What the exercise asks
Set down exactly the entries below, beginning at their first line and ending at the line with "#[local] Hint Extern 1 (Pres (keeps (TxInv _)) (setc".

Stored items

Lemma tx_setc cs f : (∀ w, TxInv cs w → TxInv cs (updc f w)) → Pres (keeps (TxInv cs)) (setc f : M ()).
Proof. intros H. by apply pres_emodify. Qed.

#[local] Hint Extern 1 (Pres (keeps (TxInv _)) (emodify _)) =>
  (apply pres_emodify; intros ? []; split; assumption) : typeclass_instances.
#[local] Hint Extern 1 (Pres (keeps (TxInv _)) (setc _)) =>
  (apply tx_setc; intros ? []; split; assumption) : typeclass_instances.

(** ** Control packets *)

(** No payload, and either the number 0 or a flag that the receiver acts on
    before it looks at the number. *)
Record control (p : Packet) : Prop := {
  ct_payload : Payload p = [];
  ct_offline : OfflineSignature p = None;
  ct_flags : is_u16 (Flags p);
  ct_seq : SequenceNum p = 0 ∨ has_flag (Flags p) FlagCLOSE = true;
}.

Lemma control_lawful cs p bs : control p → Marshal p = Ok bs → lawful cs bs.
Proof.
  intros [_ Ho Hf Hs] Hm q Hq (_ & Hc & _). apply Marshal_ok_iff in Hm as [Hm ->].
  destruct (wire_head p q Ho Hf (mo_nacks _ Hm) Hq) as [H1 H2]. rewrite H2 in Hc.
  destruct Hs as [Hs|Hs]; [|congruence]. left. by rewrite H1, Hs.
Qed.

Lemma SendMessage_tx cs bs : lawful cs bs → ∀ nonce, Pres (keeps (TxInv cs)) (SendMessage bs nonce).
Proof.
  intros Hl nonce. unfold SendMessage, getc. do 2 (apply pres_bind; [apply _..|intros ?]). case_if; [|apply _].
  apply pres_bind; [apply _..|]. intros c. apply pres_emodify. intros w [H1 H2 H3 H4 (new & H5 & H6) H7].
  split; try assumption. eexists (new ++ [_]). cbn. rewrite H5, <-app_assoc. split; [done|].
  by apply emitted_control.
Qed.

#[local] Instance Now_tx : Pres (same txv) Now.
Proof. unfold Now. apply _. Qed.
#[local] Instance trackMessage_txv s n b : Pres (same txv) (trackMessage s n b).
Proof. unfold trackMessage, Now, getc. apply _. Qed.
#[local] Instance Now_tx' cs : Pres (keeps (TxInv cs)) Now.
Proof. apply view_tx, _. Qed.
#[local] Instance trackMessage_tx' cs s n b : Pres (keeps (TxInv cs)) (trackMessage s n b).
Proof. apply view_tx, _. Qed.

Lemma sendPacket_tx cs p : control p → Pres (keeps (TxInv cs)) (sendPacketLocked p).
Proof.
  intros Hc. unfold sendPacketLocked, marshal, trackPacketForRetransmission. rewrite (ct_payload _ Hc).
  change (length [] =? 0)%nat with true. destruct (Marshal p) as [bs|e|] eqn:Em; [|apply _..].
  pose proof (control_lawful cs p bs Hc Em) as Hl. apply pres_ret_bind. unfold sendViaI2CPWithTracking, getc.
  pose proof (SendMessage_tx cs bs Hl). apply _.
Qed.

#[local] Hint Extern 1 (Pres (keeps (TxInv _)) (sendPacketLocked _)) =>
  (apply sendPacket_tx; by (split; [..|left])) : typeclass_instances.

#[local] Instance range_keys_tx cs l : Pres (keeps (TxInv cs)) (range_keys l).
Proof. unfold range_keys. apply _. Qed.
#[local] Instance packetNACKs_tx cs : Pres (keeps (TxInv cs)) packetNACKs.
Proof. unfold packetNACKs, getNACKListSliceLocked, getc. apply _. Qed.
#[local] Instance sendAck_tx cs : Pres (keeps (TxInv cs)) sendAckLocked.
Proof. unfold sendAckLocked, getc. cbv zeta. apply _. Qed.
#[local] Instance sendChoke_tx cs : Pres (keeps (TxInv cs)) sendChokeSignalLocked.
Proof. unfold sendChokeSignalLocked, getc. cbv zeta. apply _. Qed.
#[local] Instance sendUnchoke_tx cs : Pres (keeps (TxInv cs)) sendUnchokeSignalLocked.
Proof. unfold sendUnchokeSignalLocked, getc. cbv zeta. apply _. Qed.

Definition ctl (p : Packet) := (Payload p, OfflineSignature p, Flags p, SequenceNum p).
#[local] Instance SignPacket_ctl kp : Pres (same ctl) (SignPacket kp).
Proof. unfold SignPacket. apply _. Qed.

Task response
Lemma tx_setc cs f : (∀ w, TxInv cs w → TxInv cs (updc f w)) → Pres (keeps (TxInv cs)) (setc f : M ()).
Proof. intros H. by apply pres_emodify. Qed.

#[local] Hint Extern 1 (Pres (keeps (TxInv _)) (emodify _)) =>
  (apply pres_emodify; intros ? []; split; assumption) : typeclass_instances.
#[local] Hint Extern 1 (Pres (keeps (TxInv _)) (setc _)) =>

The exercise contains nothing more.